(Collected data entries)
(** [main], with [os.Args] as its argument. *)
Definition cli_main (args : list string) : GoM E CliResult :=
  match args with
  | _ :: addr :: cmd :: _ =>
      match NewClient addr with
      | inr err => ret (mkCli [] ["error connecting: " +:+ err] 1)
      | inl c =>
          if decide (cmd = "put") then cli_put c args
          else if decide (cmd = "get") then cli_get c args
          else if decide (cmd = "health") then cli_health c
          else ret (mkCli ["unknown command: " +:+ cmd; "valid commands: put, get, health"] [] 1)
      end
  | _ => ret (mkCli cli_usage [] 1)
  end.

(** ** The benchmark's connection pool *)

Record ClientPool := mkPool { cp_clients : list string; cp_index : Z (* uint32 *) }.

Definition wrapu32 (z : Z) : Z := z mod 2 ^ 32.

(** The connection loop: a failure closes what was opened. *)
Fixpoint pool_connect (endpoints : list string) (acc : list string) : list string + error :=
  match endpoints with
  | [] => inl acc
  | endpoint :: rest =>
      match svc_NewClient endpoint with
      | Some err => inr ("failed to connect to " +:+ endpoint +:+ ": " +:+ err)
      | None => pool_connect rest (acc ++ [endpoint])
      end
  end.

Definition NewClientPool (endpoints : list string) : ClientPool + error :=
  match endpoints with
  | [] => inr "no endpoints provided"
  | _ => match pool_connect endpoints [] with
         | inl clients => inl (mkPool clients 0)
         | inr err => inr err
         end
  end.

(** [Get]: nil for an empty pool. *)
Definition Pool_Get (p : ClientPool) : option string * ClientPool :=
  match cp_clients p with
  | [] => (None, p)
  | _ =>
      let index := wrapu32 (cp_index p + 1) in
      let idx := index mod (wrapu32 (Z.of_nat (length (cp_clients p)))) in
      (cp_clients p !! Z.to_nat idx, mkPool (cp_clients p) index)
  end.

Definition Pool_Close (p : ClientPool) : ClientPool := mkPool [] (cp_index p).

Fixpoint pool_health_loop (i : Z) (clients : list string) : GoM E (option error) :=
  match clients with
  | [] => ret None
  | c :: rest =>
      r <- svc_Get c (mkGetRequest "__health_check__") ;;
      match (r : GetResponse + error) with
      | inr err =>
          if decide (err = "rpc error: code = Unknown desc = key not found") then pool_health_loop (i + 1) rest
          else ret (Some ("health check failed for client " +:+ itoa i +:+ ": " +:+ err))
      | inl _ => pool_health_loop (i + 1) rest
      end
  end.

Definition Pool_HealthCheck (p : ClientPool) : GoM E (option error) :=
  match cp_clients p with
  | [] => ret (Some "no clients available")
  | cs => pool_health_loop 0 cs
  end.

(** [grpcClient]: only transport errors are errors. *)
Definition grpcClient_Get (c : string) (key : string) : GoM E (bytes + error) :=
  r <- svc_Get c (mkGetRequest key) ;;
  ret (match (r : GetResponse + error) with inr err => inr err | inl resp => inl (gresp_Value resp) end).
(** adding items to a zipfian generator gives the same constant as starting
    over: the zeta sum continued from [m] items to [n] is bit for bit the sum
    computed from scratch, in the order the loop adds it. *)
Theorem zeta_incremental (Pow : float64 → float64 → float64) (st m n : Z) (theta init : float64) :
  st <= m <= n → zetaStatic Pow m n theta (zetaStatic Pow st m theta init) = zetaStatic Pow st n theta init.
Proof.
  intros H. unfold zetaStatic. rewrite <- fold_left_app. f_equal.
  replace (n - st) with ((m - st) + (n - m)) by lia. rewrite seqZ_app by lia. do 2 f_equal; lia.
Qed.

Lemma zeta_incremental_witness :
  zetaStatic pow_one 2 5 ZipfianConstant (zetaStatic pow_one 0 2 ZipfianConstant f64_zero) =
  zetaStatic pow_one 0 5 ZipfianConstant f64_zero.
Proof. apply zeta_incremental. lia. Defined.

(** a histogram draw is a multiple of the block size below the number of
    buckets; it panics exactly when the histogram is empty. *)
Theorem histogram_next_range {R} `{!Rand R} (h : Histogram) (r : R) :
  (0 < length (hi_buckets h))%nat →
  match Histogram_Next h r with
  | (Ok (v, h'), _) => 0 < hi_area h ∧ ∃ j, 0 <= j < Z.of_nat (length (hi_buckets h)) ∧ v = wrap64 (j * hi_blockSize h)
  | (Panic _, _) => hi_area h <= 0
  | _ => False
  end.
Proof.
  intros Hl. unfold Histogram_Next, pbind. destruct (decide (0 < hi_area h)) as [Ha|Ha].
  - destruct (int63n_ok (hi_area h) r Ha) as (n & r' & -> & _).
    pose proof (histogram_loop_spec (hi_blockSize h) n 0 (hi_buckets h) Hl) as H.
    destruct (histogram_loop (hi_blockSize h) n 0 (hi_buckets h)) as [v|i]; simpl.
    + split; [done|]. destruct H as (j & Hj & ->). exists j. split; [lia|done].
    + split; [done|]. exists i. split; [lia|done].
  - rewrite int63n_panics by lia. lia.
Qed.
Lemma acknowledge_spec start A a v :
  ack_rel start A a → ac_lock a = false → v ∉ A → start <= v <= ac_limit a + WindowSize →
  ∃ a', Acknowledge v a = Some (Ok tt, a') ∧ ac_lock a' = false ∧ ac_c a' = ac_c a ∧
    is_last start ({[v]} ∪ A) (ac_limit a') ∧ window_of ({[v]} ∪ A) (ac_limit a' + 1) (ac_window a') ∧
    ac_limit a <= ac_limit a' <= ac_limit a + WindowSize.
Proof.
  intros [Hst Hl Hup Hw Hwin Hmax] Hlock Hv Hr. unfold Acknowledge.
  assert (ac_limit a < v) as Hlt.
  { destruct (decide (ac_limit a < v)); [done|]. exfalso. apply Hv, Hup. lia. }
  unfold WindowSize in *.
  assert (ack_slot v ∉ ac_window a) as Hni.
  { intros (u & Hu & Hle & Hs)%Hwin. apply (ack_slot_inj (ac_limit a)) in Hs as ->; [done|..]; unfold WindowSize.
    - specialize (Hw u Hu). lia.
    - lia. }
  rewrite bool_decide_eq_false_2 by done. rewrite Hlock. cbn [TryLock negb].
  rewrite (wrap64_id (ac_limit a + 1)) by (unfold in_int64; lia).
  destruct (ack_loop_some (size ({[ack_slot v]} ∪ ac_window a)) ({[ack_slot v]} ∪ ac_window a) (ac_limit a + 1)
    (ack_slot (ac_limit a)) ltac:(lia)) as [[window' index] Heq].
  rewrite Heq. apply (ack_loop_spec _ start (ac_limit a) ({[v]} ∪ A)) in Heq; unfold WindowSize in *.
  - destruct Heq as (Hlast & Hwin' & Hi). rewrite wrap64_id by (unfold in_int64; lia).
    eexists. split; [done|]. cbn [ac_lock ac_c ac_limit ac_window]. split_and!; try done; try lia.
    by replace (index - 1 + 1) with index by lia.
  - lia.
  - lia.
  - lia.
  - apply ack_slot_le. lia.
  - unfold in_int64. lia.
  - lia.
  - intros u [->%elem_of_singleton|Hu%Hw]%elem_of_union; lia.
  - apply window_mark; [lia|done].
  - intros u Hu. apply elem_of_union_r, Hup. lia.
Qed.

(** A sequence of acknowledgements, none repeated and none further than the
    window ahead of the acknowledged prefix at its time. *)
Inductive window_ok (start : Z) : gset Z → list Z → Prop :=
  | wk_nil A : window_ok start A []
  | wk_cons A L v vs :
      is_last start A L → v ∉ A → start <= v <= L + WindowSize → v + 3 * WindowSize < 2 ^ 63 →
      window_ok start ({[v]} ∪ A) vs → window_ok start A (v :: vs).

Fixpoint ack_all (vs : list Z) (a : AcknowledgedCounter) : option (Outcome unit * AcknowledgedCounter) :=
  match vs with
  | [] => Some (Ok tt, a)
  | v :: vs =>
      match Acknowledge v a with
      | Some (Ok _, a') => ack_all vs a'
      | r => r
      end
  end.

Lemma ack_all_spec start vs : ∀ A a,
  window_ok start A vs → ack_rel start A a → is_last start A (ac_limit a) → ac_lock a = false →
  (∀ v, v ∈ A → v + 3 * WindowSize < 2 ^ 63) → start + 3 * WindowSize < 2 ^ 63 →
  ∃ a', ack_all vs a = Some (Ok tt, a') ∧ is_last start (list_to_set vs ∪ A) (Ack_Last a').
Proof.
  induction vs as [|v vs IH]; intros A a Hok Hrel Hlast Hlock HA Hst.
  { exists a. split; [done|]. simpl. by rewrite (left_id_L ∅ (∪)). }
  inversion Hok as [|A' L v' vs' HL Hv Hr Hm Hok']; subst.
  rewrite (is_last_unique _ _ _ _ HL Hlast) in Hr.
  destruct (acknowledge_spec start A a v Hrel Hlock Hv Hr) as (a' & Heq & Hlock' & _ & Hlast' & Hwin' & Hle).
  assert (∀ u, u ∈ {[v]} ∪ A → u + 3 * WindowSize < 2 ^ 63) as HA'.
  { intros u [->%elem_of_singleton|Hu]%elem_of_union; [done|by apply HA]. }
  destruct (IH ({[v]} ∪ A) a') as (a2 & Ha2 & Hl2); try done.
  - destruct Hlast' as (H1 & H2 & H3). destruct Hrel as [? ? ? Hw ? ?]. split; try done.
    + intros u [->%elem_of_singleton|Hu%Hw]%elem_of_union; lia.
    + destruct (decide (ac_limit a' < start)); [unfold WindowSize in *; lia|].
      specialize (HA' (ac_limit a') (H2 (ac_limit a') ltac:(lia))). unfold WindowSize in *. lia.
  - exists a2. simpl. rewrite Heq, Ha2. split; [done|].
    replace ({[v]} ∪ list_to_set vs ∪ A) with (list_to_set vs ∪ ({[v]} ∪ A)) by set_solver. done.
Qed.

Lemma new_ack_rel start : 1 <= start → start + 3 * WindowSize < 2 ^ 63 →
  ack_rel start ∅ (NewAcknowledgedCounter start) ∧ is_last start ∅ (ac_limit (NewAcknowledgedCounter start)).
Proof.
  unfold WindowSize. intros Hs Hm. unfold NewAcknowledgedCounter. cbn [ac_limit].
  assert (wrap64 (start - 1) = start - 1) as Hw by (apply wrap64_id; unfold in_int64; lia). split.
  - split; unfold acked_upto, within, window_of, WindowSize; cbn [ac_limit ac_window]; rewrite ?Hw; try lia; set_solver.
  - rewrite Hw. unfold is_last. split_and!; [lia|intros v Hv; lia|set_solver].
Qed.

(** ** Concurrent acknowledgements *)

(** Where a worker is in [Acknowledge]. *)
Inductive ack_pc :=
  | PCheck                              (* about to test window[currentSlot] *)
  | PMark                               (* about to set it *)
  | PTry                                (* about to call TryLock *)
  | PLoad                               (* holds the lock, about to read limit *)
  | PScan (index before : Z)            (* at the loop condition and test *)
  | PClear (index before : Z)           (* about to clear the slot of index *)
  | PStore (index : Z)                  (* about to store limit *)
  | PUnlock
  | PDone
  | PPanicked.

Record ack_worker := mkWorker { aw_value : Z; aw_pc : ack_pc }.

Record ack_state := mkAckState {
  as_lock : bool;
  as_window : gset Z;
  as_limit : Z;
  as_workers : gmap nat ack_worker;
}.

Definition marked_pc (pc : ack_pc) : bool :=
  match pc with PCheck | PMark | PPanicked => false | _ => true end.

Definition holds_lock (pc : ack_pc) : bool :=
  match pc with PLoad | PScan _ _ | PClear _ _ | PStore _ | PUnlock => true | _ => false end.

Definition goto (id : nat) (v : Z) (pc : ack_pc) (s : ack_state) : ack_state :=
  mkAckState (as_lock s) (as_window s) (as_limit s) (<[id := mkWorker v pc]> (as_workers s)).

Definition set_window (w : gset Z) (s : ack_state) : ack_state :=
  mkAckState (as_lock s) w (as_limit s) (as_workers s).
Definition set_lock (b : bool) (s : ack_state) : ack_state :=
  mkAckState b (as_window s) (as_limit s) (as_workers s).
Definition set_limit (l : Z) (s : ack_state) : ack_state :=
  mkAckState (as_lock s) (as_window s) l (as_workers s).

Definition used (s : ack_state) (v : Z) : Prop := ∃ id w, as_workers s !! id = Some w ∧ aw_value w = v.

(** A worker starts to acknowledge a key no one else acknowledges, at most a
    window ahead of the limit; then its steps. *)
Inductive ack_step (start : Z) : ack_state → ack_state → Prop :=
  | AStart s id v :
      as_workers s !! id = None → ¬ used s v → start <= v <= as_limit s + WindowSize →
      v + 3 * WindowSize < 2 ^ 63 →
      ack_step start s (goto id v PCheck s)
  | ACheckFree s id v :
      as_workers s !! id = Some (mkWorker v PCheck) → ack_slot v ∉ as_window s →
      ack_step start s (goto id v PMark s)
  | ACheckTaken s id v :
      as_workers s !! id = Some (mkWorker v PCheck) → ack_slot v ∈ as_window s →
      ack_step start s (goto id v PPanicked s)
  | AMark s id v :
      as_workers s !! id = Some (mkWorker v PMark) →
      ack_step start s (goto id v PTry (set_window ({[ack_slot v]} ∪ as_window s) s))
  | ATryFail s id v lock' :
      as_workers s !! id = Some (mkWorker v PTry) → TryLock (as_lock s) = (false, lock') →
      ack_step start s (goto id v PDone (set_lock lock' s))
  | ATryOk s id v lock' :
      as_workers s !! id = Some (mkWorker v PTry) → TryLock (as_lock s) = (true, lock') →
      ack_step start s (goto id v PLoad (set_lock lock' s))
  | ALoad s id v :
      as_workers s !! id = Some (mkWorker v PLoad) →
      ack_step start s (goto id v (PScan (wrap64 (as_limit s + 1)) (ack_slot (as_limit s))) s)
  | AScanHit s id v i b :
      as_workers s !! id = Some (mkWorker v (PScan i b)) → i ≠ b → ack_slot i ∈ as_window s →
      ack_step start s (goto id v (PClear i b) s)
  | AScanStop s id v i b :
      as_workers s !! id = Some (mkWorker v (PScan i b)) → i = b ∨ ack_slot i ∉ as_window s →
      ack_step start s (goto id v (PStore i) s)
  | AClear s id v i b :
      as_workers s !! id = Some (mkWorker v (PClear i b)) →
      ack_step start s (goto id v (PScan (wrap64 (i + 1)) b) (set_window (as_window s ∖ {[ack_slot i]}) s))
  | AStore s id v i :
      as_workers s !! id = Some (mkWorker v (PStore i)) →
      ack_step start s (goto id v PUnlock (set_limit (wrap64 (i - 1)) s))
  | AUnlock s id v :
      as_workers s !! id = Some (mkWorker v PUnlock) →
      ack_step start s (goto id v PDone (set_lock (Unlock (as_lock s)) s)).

▶ [Instructions to follow]
Each line above that contains the string "ltac" should be copied.

▶ [Answer section]
    (ack_slot (ac_limit a)) ltac:(lia)) as [[window' index] Heq].
      specialize (HA' (ac_limit a') (H2 (ac_limit a') ltac:(lia))). unfold WindowSize in *. lia.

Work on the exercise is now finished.